Keywords

1 Introduction

The electrocardiogram (ECG) is a record of the heart muscle movement and has been widely used in detection and treatment for cardiac diseases. Different from normal ECG signals, arrhythmia signals can be harbingers of some dangerous heart diseases. Early diagnosis helps early detection of chronic disease and starts treatment as soon as possible. For emergency heart attack such as ventricular fibrillation, timely detection can significantly improve the survival rate [1]. Therefore, efficient and effective ECG arrhythmia detection and classification is very important. However, arrhythmia beats usually occur sporadically and unexpected, which makes them extremely difficult to record. The rarity of arrhythmia data limits the training quality of classifiers and becomes a hindrance on the road to a comprehensive diagnosis system [2].

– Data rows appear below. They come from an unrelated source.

(** * The push-up counter of the PoseAI front end

    A shallow embedding of the pose logic of [src/body-measurement.js]
    (class [PoseAI]: [updateArmAngle], [updateBackAngle],
    [checkPushupPositions], [getCurrentPose], [speak], [drawKeypoints],
    [startWorkoutSession], [resetWorkout], [selectExercise]) and the
    properties of the repetition state machine proved about it, followed
    by the rest of the pose logic of that file: the skeleton, the form
    score, the coach text and the workout clock of [PoseAI], and the
    calibration, the measurements and the history of the class
    [BodyMeasurement].

    Numbers.  JavaScript numbers are IEEE doubles; here they are real
    numbers ([R]).  Comparisons against the thresholds and the remainder
    operator [%] are exact on doubles, so they agree with the real-number
    reading on every finite value; [Math.atan2] and the conversion to
    degrees are taken without rounding, and [NaN], the infinities and the
    sign of zero are not represented.

    Effects.  The methods mutate the fields of [this], call the feedback
    sinks and may raise a [TypeError] when a keypoint is missing.  They
    are written in a small monad that threads the object, collects the
    feedback events, and keeps the mutations done before an exception. *)

From Stdlib Require Import Reals Lra Lia ZArith List String Bool Arith.
From Stdlib Require Import DecimalString DecimalNat Ascii.
Import ListNotations.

To enable auto-diagnosis with limited real arrhythmia data, an efficient model to generate ECG signals with high confidence and quality, especially the abnormal ECG signals, is necessary. To build a system that can mimic arrhythmia signal, we choose long short-term memory (LSTM) and generative adversarial nets (GANs) as main components. The GANs were first published in 2003 by Goodfellow et al. [3]. In the system, there is a generator (G) that will continuously produce fake signals to approach real database, while there is a discriminator (D) that can determine whether the input is real or from the generator. Both G and D will be trained at the same time until the discriminator cannot define the true label. Instead of using the original ECG signal, we use the feature got from an LSTM encoder to train the generator.

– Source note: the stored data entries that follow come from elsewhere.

Definition broadcastable (sz1 sz2 : list nat) : bool :=
  (length sz1 =? length sz2)
  && forallb (fun dd => (snd dd =? 1) || (snd dd =? fst dd)) (zip sz1 sz2).

(** [t op u] where [u] is broadcast to the size of [t]. *)
Definition broadcast2 {A : Type} (op : A -> A -> A) (t u : tensor A)
  : result (tensor A) :=
  if broadcastable (size t) (size u) then
    tabulate_r (size t)
      (fun ix => do x <- getr t ix;
                 do y <- getr u (broadcast_ix (size u) ix);
                 Ok (op x y))
  else Raise (RuntimeError "The size of tensor a must match the size of tensor b").

(** [pc ** 2] is the product of each value with itself. *)
Definition normalize_point_batch {F : Type} `{Dtype F} `{Reduction F}
  (pc : tensor F) (NCHW : bool)
  : result (tensor F * tensor F * tensor F) :=
  let point_axis := if NCHW then 2 else 1 in
  let dim_axis := if NCHW then 1 else 2 in
  do centroid <- torch_mean pc point_axis;
  do pc <- broadcast2 fsub pc centroid;
  do squares <- tmap (fun x => fmul x x) pc;
  do sums <- torch_sum squares dim_axis;
  do norms <- tmap fsqrt sums;
  do furthest_distance <- torch_max norms point_axis;
  do pc <- broadcast2 fdiv pc furthest_distance;
  Ok (pc, centroid, furthest_distance).

(** ** The autograd context *)

Inductive any_tensor (F : Type) : Type :=
  | FloatTensor (t : tensor F)
  | LongTensor (t : tensor Z).
Arguments FloatTensor {F} t.
Arguments LongTensor {F} t.

Record context (F : Type) : Type := Context {
  saved_tensors : list (any_tensor F);
  ctx_C : option nat;
  ctx_N : option nat;
  non_differentiable : list (any_tensor F)
}.
Arguments Context {F} _ _ _ _.
Arguments saved_tensors {F} _.
Arguments ctx_C {F} _.
Arguments ctx_N {F} _.
Arguments non_differentiable {F} _.

Definition new_context {F : Type} : context F := Context [] None None [].

Definition save_for_backward {F : Type} (ctx : context F) (ts : list (any_tensor F))
  : context F :=
  Context ts (ctx_C ctx) (ctx_N ctx) (non_differentiable ctx).

Definition set_C {F : Type} (ctx : context F) (c : nat) : context F :=
  Context (saved_tensors ctx) (Some c) (ctx_N ctx) (non_differentiable ctx).

Definition set_N {F : Type} (ctx : context F) (n : nat) : context F :=
  Context (saved_tensors ctx) (ctx_C ctx) (Some n) (non_differentiable ctx).

Definition mark_non_differentiable {F : Type} (ctx : context F)
  (ts : list (any_tensor F)) : context F :=
  Context (saved_tensors ctx) (ctx_C ctx) (ctx_N ctx) ts.

Definition attr (o : option nat) (name : string) : result nat :=
  match o with
  | Some v => Ok v
  | None => Raise (AttributeError name)
  end.

(** ** GatherFunction *)

(** Modelled from the spec: an index outside [[0, N)] is an
    [IndexOutOfRangeError] (section 4.3, Errors). *)
Definition index_in_range (N : nat) (idx : tensor Z) (ix : list nat) : result unit :=
  match get idx ix with
  | Some n =>
      if ((0 <=? n) && (n <? Z.of_nat N))%Z then Ok tt
      else Raise IndexOutOfRangeError
  | None => Raise ShapeMismatchError
  end.

(** Modelled from the spec: the validation both [sampling] gather kernels
    share (section 4.3, Errors): every index must lie in [[0, N)], and an
    index tensor smaller than [(B, npoint)] is a shape mismatch. *)
Definition check_index_range (B npoint N : nat) (idx : tensor Z) : result unit :=
  rfold (fun _ ix => index_in_range N idx ix) (indices [B; npoint]) tt.

(** Modelled from the spec: the compiled kernel [sampling.gather_forward],
    absent from the Python source (section 4.3, Contract forward): for every
    batch element [b] and output position [j],
    [output[b,:,j] = features[b,:,index[b,j]]].  The uninitialised [output]
    argument is overwritten entirely and is not an input of the model. *)
Definition gather_forward {A : Type} (B C N npoint : nat)
  (features : tensor A) (idx : tensor Z) : result (tensor A) :=
  do _ <- check_index_range B npoint N idx;
  tabulate_r [B; C; npoint]
    (fun ix => match ix with
               | [b; c; j] =>
                   match get idx [b; j] with
                   | Some n =>
                       match get features [b; c; Z.to_nat n] with
                       | Some v => Ok v
                       | None => Raise ShapeMismatchError
                       end
                   | None => Raise ShapeMismatchError
                   end
               | _ => Raise ShapeMismatchError
               end).

(** Modelled from the spec: one accumulation of the backward kernel:
    [grad_features[b, c, index[b, j]] += grad_output[b, c, j]]. *)
Definition scatter_add_step {F : Type} `{Dtype F} (grad_out : tensor F)
  (idx : tensor Z) (gf : tensor F) (ix : list nat) : result (tensor F) :=
  match ix with
  | [b; j; c] =>
      match get idx [b; j], get grad_out [b; c; j] with
      | Some n, Some g =>
          match get gf [b; c; Z.to_nat n] with
          | Some old =>
              match set gf [b; c; Z.to_nat n] (fadd old g) with
              | Some gf' => Ok gf'
              | None => Raise ShapeMismatchError
              end
          | None => Raise ShapeMismatchError
          end
      | _, _ => Raise ShapeMismatchError
      end
  | _ => Raise ShapeMismatchError
  end.

(** Modelled from the spec: the compiled kernel [sampling.gather_backward],
    absent from the Python source (section 4.3, Contract backward): for every
    [(b, j)], [grad_output[b,:,j]] is added into
    [grad_features[b,:,index[b,j]]], in place, one position after the other. *)
Definition gather_backward {F : Type} `{Dtype F} (B C N npoint : nat)
  (grad_out : tensor F) (idx : tensor Z) (grad_features : tensor F)
  : result (tensor F) :=
  do _ <- check_index_range B npoint N idx;
  rfold (scatter_add_step grad_out idx) (indices [B; npoint; C]) grad_features.

Module GatherFunction.

Definition forward {F : Type} (ctx : context F) (features : tensor F)
  (idx : tensor Z) : result (tensor F * context F) :=
  let features := contiguous features in
  let idx := contiguous idx in
  do '(B, npoint) <- size2 idx;
  do '(_, C, N) <- size3 features;
  do output <- gather_forward B C N npoint features idx;
  let ctx := save_for_backward ctx [LongTensor idx] in
  let ctx := set_C ctx C in
  let ctx := set_N ctx N in
  Ok (output, ctx).

(** The returned pair holds one gradient per argument of [forward]:
    [grad_features] for [features] and [None] for [idx]. *)
Definition backward {F : Type} `{Dtype F} (ctx : context F) (grad_out : tensor F)
  : result (option (tensor F) * option (tensor F)) :=
  match saved_tensors ctx with
  | [LongTensor idx] =>
      do '(B, npoint) <- size2 idx;
      do C <- attr (ctx_C ctx) "C";
      do N <- attr (ctx_N ctx) "N";
      let grad_features := zeros [B; C; N] in
      do grad_features <-
        gather_backward B C N npoint (contiguous grad_out) idx grad_features;
      Ok (Some grad_features, None)
  | _ => Raise (ValueError "unpack")
  end.

Definition apply {F : Type} (features : tensor F) (idx : tensor Z)
  : result (tensor F) :=
  do '(output, _) <- forward new_context features idx; Ok output.

End GatherFunction.

Definition gather_points {F : Type} := @GatherFunction.apply F.

(** ** FurthestPointSampling *)

Definition point : Type := f32 * f32 * f32.

(** The literal [1e10], exact in binary32. *)
Definition f32_1e10 : f32 := f32_of_Z 10000000000.

(** Modelled from the spec: the distance of two points (section 4.2, step
    2), as the squared Euclidean distance in binary32. *)
Definition sq_dist (p q : point) : f32 :=
  let '(x1, y1, z1) := p in
  let '(x2, y2, z2) := q in
  let dx := f32_sub x1 x2 in
  let dy := f32_sub y1 y2 in
  let dz := f32_sub z1 z2 in
  f32_add (f32_add (f32_mul dx dx) (f32_mul dy dy)) (f32_mul dz dz).

(** Modelled from the spec: [min(current, d)] (section 4.2, step 2). *)
Definition fmin (current d : f32) : f32 := if f32_ltb d current then d else current.

(** Modelled from the spec: section 4.2, step 2, first half: every
    unselected point lowers its running minimum to its distance to the last
    selected point. *)
Definition update_running (pts : list point) (sel : list nat) (plast : point)
  (running : list f32) : list f32 :=
  imap (fun p qr => if bool_decide (p ∈ sel) then snd qr
                    else fmin (snd qr) (sq_dist (fst qr) plast))
       (zip pts running).

(** Modelled from the spec: section 4.2, step 2, second half: the point of
    maximum running minimum among the candidates; the scan keeps the earlier
    point on a tie. *)
Fixpoint argmax_from (cands : list (nat * f32)) (best : option (nat * f32))
  : option (nat * f32) :=
  match cands with
  | [] => best
  | (p, r) :: cs =>
      argmax_from cs
        (match best with
         | None => Some (p, r)
         | Some (q, rq) => if f32_ltb rq r then Some (p, r) else best
         end)
  end.

(** Modelled from the spec: the candidates of that scan are the unselected
    points, in ascending index order. *)
Definition argmax_unselected (sel : list nat) (running : list f32) : option nat :=
  fst <$> argmax_from (filter (fun pr => fst pr ∉ sel) (imap pair running)) None.

(** Modelled from the spec: one round of section 4.2, step 2: update, pick,
    append. *)
Definition fps_step (pts : list point) (st : list nat * list f32)
  : list nat * list f32 :=
  let '(sel, running) := st in
  match last sel with
  | Some l =>
      match pts !! l with
      | Some plast =>
          let running' := update_running pts sel plast running in
          match argmax_unselected sel running' with
          | Some nxt => (sel ++ [nxt], running')
          | None => (sel, running')
          end
      | None => st
      end
  | None => st
  end.

(** Modelled from the spec: section 4.2, steps 1 to 3, for one batch
    element: point 0 first, then [m - 1] greedy picks; the result is the
    selection in selection order. *)
Definition fps_select (pts : list point) (temp : list f32) (m : nat) : list nat :=
  match m with
  | 0 => []
  | S m' => fst (Nat.iter m' (fps_step pts) ([0], temp))
  end.

(** The points of batch element [b], and its row of running minima. *)
Definition read_points (xyz : tensor f32) (b N : nat) : result (list point) :=
  rmap (fun i => do x <- getr xyz [b; i; 0];
                 do y <- getr xyz [b; i; 1];
                 do z <- getr xyz [b; i; 2];
                 Ok (x, y, z))
       (seq 0 N).

Definition read_row (temp : tensor f32) (b N : nat) : result (list f32) :=
  rmap (fun i => getr temp [b; i]) (seq 0 N).

(** Modelled from the spec: the compiled kernel [sampling.furthest_sampling],
    absent from the Python source (section 4.2): it rejects [m > N] and a
    last axis that is not of size 3, then runs the greedy selection of each
    batch element on its own, from the running minima it is handed in
    [temp].  The selection is among the unselected points, the reading under
    which the spec's own scenario [[0; 4; 2]] comes out; distances are
    compared as squared distances.  The uninitialised [idx] argument is
    overwritten entirely and is not an input of the model; [temp] is scratch
    space that the caller never reads again. *)
Definition furthest_sampling (B N npoint : nat) (xyz temp : tensor f32)
  : result (tensor Z) :=
  if negb (bool_decide (size xyz = [B; N; 3])) then Raise InvalidShapeError
  else if N <? npoint then Raise InsufficientPointsError
  else
    do rows <- rmap (fun b => do pts <- read_points xyz b N;
                              do tmp <- read_row temp b N;
                              Ok (fps_select pts tmp npoint))
                    (seq 0 B);
    Ok (tabulate [B; npoint]
          (fun ix => match ix with
                     | [b; j] => Z.of_nat (nth j (nth b rows []) 0)
                     | _ => 0%Z
                     end)).

Module FurthestPointSampling.

(** [temp = torch.full([B, N], 1e10, dtype=torch.float32)] *)
Definition temp_init (B N : nat) : tensor f32 := full [B; N] f32_1e10.

Definition forward (ctx : context f32) (xyz : tensor f32) (npoint : nat)
  : result (tensor Z * context f32) :=
  do '(B, N, _) <- size3 xyz;
  let temp := temp_init B N in
  do idx <- furthest_sampling B N npoint xyz temp;
  let ctx := mark_non_differentiable ctx [LongTensor idx] in
  Ok (idx, ctx).

Definition apply (xyz : tensor f32) (npoint : nat) : result (tensor Z) :=
  do '(idx, _) <- forward new_context xyz npoint; Ok idx.

End FurthestPointSampling.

LSTM is a special recurrent neural network model, which can selectively remember the important information of the input. It is good at dealing with correlated data sequence and commonly used on speech recognition [4] and sequence translation [5]. In our system, the LSTM encoder and decoder are trained to find the commonality of a group of data and exclude the effort from differences among individuals. To learn and mimic arrhythmia signals, a GAN model [3] is included between LSTM encoder and decoder to learn the commonality within hidden states. Previous study shows that GANs can generate similar output based on input efficiently [6]. So we choose GANs as the generative model to synthesize the commonality given by LSTM encoder. After enough training, it can generate fake states and pass them to LSTM decoder to produce high quality fake signals.

Our main contributions are listed below: (1) We proposed an LSTM and GAN based arrhythmia generator, which can learn from a small data set and produce high quality arrhythmia signals. (2) We optimize the system performance by studying the correlation between training iteration and training samples. (3) We verify the effectiveness of our method on MIT-BIH data set with random forest classifiers. Compared to classifier trained with only real data, the same classifier that is trained with both real and fake data achieves an accuracy boost from 84.24 to 95.46%.

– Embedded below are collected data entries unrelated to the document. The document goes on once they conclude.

(** Claim C8.  In a run that gets past the settle delays, the map
    container is looked up again right after them.  When it is not there
    the run reports "Leaflet map element not found." and exits with code 1
    without a screenshot; when it is there the screenshot is taken of that
    element, into the output path, as a PNG, and a successful one leaves
    there a picture of the element's box at the page's scale. *)
Theorem recheck_and_capture (w : World) :
  reaches_recheck w = true →
  (mapEl w = None →
     run_status w = Exited 1 ∧
     run_trace w =
       ExistsSync (input w) :: readiness_events w ++
       [ConsoleError "Screenshot failed:"
          (Some (JsError "Leaflet map element not found."));
        ProcessExit 1] ∧
     run_files w = disk w) ∧
  (∀ el, mapEl w = Some el →
     (∃ rest, run_trace w =
        ExistsSync (input w) :: readiness_events w ++
        ElementScreenshot el (output w) :: rest) ∧
     image_type_of (output w) = Png ∧
     (screenshot_failure w = None →
      run_files w = <[output w := picture_of el (SCALE w) (output w)]> (disk w))).
Proof.
  intros Hreach. unfold reaches_recheck, fails, failed in Hreach.
  split.
  - intros Hnone. unfold readiness_events.
    run_cases w; try discriminate Hreach; try discriminate Hnone. done.
  - intros el0 Hsome. split; [|split; [apply output_is_png|]].
    + unfold readiness_events.
      run_cases w; try discriminate Hreach; try discriminate Hsome;
        injection Hsome as ->; eexists; reflexivity.
    + unfold picture_of.
      run_cases w; intros Hok; try discriminate Hreach; try discriminate Hsome;
        try discriminate Hok; injection Hsome as ->; reflexivity.
Qed.

Lemma recheck_and_capture_witness :
  reaches_recheck Sample.map_removed = true ∧
  mapEl Sample.map_removed = None ∧
  run_status Sample.map_removed = Exited 1 ∧
  mapEl Sample.small_map = Some (Sample.map_container 1200 800) ∧
  run_files Sample.small_map =
    <[output Sample.small_map :=
        picture_of (Sample.map_container 1200 800) (SCALE Sample.small_map)
          (output Sample.small_map)]> (disk Sample.small_map).
Proof.
  split; [reflexivity|]. split; [reflexivity|]. split.
  - destruct (recheck_and_capture Sample.map_removed) as [H _]; [reflexivity|].
    destruct H as [H _]; [reflexivity | exact H].
  - split; [reflexivity|].
    destruct (recheck_and_capture Sample.small_map) as [_ H]; [reflexivity|].
    destruct (H (Sample.map_container 1200 800)) as (_ & _ & H'); [reflexivity|].
    apply H'. reflexivity.
Defined.

(** Against claim C6 as worded: a database object that exposes a
    "latest" field holding [null], with a marker in the document, meets
    the specification's condition at every poll, and yet the wait times
    out and the run exits with code 1. *)
Lemma field_present_is_not_enough :
  Forall (λ p, spec_ready p = true) (ready_polls Sample.stale_db) ∧
  ready_polls Sample.stale_db ≠ [] ∧
  ready_wait Sample.stale_db = Some (TimeoutError 60000) ∧
  run_status Sample.stale_db = Exited 1.
Proof.
  split; [by repeat constructor|]. split; [done|]. split; reflexivity.
Qed.

(** Claim C6, amended.  The readiness wait passes exactly when, at some
    poll within its bound, the database is an object whose "latest"
    property holds a truthy value and at least one marker element is in the
    document.  Otherwise it fails with the 60000 ms timeout, and the run
    ends with exit code 1. *)
Theorem ready_gate (w : World) :
  (ready_wait w = None ↔ Exists ready (ready_polls w)) ∧
  (¬ Exists ready (ready_polls w) →
   ready_wait w = Some (TimeoutError 60000) ∧
   exit_code_of (run_status w) = 1 ∧ run_status w ≠ Completed).
Proof.
  assert (ready_wait w = None ↔ Exists ready (ready_polls w)) as Hiff.
  { unfold ready_wait. rewrite poll_passes by apply ready_fn_total.
    apply Exists_proper; [|done]. intros p. apply ready_fn_truthy. }
  split; [exact Hiff|]. intros Hnot.
  assert (ready_wait w = Some (TimeoutError 60000)) as Hwait.
  { destruct (ready_wait w) as [e|] eqn:E; [|by destruct Hnot; apply Hiff].
    f_equal. revert E. apply poll_total, ready_fn_total. }
  split; [exact Hwait|]. revert Hwait.
  run_cases w; intros Hwait; try discriminate Hwait; by split.
Qed.

Lemma ready_gate_witness :
  ready_wait Sample.good = None ∧
  ready_wait Sample.stale_db = Some (TimeoutError 60000).
Proof.
  split.
  - apply (ready_gate Sample.good). apply Exists_cons_tl, Exists_cons_hd.
    split; [|done]. eexists _, _. repeat split; reflexivity.
  - apply (ready_gate Sample.stale_db).
    intros H. repeat (apply Exists_cons in H as [H|H];
      [by destruct H as [(props & v & [= <-] & [= <-] & Hv) _]|]).
    by apply Exists_nil in H.
Defined.

(** Against claim C7 as worded: a fulfilled run with the default viewport
    (2400 by 1600 at scale 2) whose map container is 1200 by 800 CSS
    pixels writes a picture of 2400 by 1600 pixels, not 4800 by 3200.  And
    with a viewport of 801 by 600 at scale 1.5 that the container fills,
    width times scale is no whole number of pixels. *)
Lemma picture_follows_the_container :
  (run_status Sample.small_map = Completed ∧
   device_px (WIDTH Sample.small_map) (SCALE Sample.small_map) = Some 4800 ∧
   device_px (HEIGHT Sample.small_map) (SCALE Sample.small_map) = Some 3200 ∧
   ∃ img, run_files Sample.small_map !! output Sample.small_map
            = Some (Picture img) ∧
          image_width img = Some 2400 ∧ image_height img = Some 1600) ∧
  (run_status half_pixel = Completed ∧
   mapEl half_pixel = Some (Sample.map_container 801 600) ∧
   WIDTH half_pixel = num_of_Z 801 ∧ SCALE half_pixel = Fin (3 # 2) ∧
   device_px (WIDTH half_pixel) (SCALE half_pixel) = None).
Proof.
  split.
  - do 3 (split; [reflexivity|]). eexists. split; [vm_compute; reflexivity|].
    split; reflexivity.
  - repeat split; reflexivity.
Qed.

Lemma device_px_origin (css scale : Num) (z : Z) :
  device_px css scale = Some z → device_px (num_of_Z 0) scale = Some 0.
Proof.
  unfold device_px. destruct (value_of css); [|done].
  destruct (value_of scale) as [s|]; [|done]. intros _.
  unfold num_of_Z, whole_of. cbn [value_of]. cbv zeta.
  by rewrite (Qred_complete (Qmult (inject_Z 0) s) (inject_Z 0)) by ring.
Qed.

(** The size of a capture that starts at the origin and spans a length
    read by [parseInt]. *)
Lemma pixel_size_origin (s : string) (scale : Num) (z : Z) :
  device_px (parseInt s 10) scale = Some z → 0 < z →
  pixel_size (num_of_Z 0) (parseInt s 10) scale = Some z.
Proof.
  intros Hpx Hpos. unfold pixel_size.
  rewrite (device_px_origin _ _ _ Hpx), Hpx.
  assert (∃ c, value_of (parseInt s 10) = Some c) as [c Hc].
  { unfold device_px in Hpx. destruct (value_of (parseInt s 10)); [|done].
    by eexists. }
  destruct (whole_parseInt s c Hc) as [k ->].
  change (whole (num_of_Z 0)) with (Some 0).
  by apply Z.ltb_lt in Hpos as ->.
Qed.

(** Claim C7, amended.  In a fulfilled run whose map container is the
    viewport (at the origin, with its width and height), the picture at
    the output path is a PNG, and it is (width * scale) pixels wide and
    (height * scale) pixels high whenever these are whole numbers: 800 by
    600 with PNG_W=800, PNG_H=600, PNG_SCALE=1, and 4800 by 3200 with the
    three variables unset. *)
Theorem picture_dimensions (w : World) (container : Element) :
  run_status w = Completed → mapEl w = Some container →
  box_x container = num_of_Z 0 → box_y container = num_of_Z 0 →
  box_width container = WIDTH w → box_height container = HEIGHT w →
  ∃ img, run_files w !! output w = Some (Picture img) ∧
    image_type img = Png ∧
    (∀ pw, device_px (WIDTH w) (SCALE w) = Some pw → 0 < pw →
           image_width img = Some pw) ∧
    (∀ ph, device_px (HEIGHT w) (SCALE w) = Some ph → 0 < ph →
           image_height img = Some ph) ∧
    (env w !! "PNG_W" = Some "800" → env w !! "PNG_H" = Some "600" →
     env w !! "PNG_SCALE" = Some "1" →
     image_width img = Some 800 ∧ image_height img = Some 600) ∧
    (env w !! "PNG_W" = None → env w !! "PNG_H" = None →
     env w !! "PNG_SCALE" = None →
     image_width img = Some 4800 ∧ image_height img = Some 3200).
Proof.
  intros Hdone Hel Hx Hy Hw Hh.
  exists {| image_type := image_type_of (output w);
            image_width :=
              pixel_size (box_x container) (box_width container) (SCALE w);
            image_height :=
              pixel_size (box_y container) (box_height container) (SCALE w);
            image_of := container |}.
  split; [|split; [apply output_is_png|]].
  - revert Hdone. run_cases w; intros Hdone; try discriminate Hdone.
    injection Hel as ->. by rewrite lookup_insert_eq.
  - simpl. rewrite Hx, Hy, Hw, Hh.
    split; [|split; [|split]].
    + intros pw Hpw Hpos. by apply pixel_size_origin.
    + intros ph Hph Hpos. by apply pixel_size_origin.
    + unfold WIDTH, HEIGHT, SCALE. intros -> -> ->.
      split; vm_compute; reflexivity.
    + unfold WIDTH, HEIGHT, SCALE. intros -> -> ->.
      split; vm_compute; reflexivity.
Qed.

The remaining of this paper is organized as follows: Sect. 2 is the related work about both mathematical and machine learning based ECG models. In Sect. 3, our method will be discussed in detail. Section 4 describes the classifier in order to test our method. And the result is shown in Sect. 5. Discussion about future work is given in Sect. 6. The paper is concluded in Sect. 7.

2 Related Work

2.1 Mathematical ECG Models

Mathematical ECG models use a set of dynamic equations to fit the ECG behavior. In [7], a realistic synthetic ECG generator is built by using a set of state equations to generate a 3D ECG trajectory in a 3D state space. ECG signal is represented by a sum of Gaussian functions with amplitudes, angular spreads, and locations controlled by the Gaussian kernel parameters as in Eq. 1. In [8], a sum of Gaussian kernels are fitted to a normal ECG signal and then used to generate abnormal signal. Switching between normal and abnormal beat types is achieved by using a first-order Markov chain. The state probability vector (P) is trained to be changed based on factor such as R–R time series. According to the P and the ECG morphology parameters, the next ECG beat type can be determined.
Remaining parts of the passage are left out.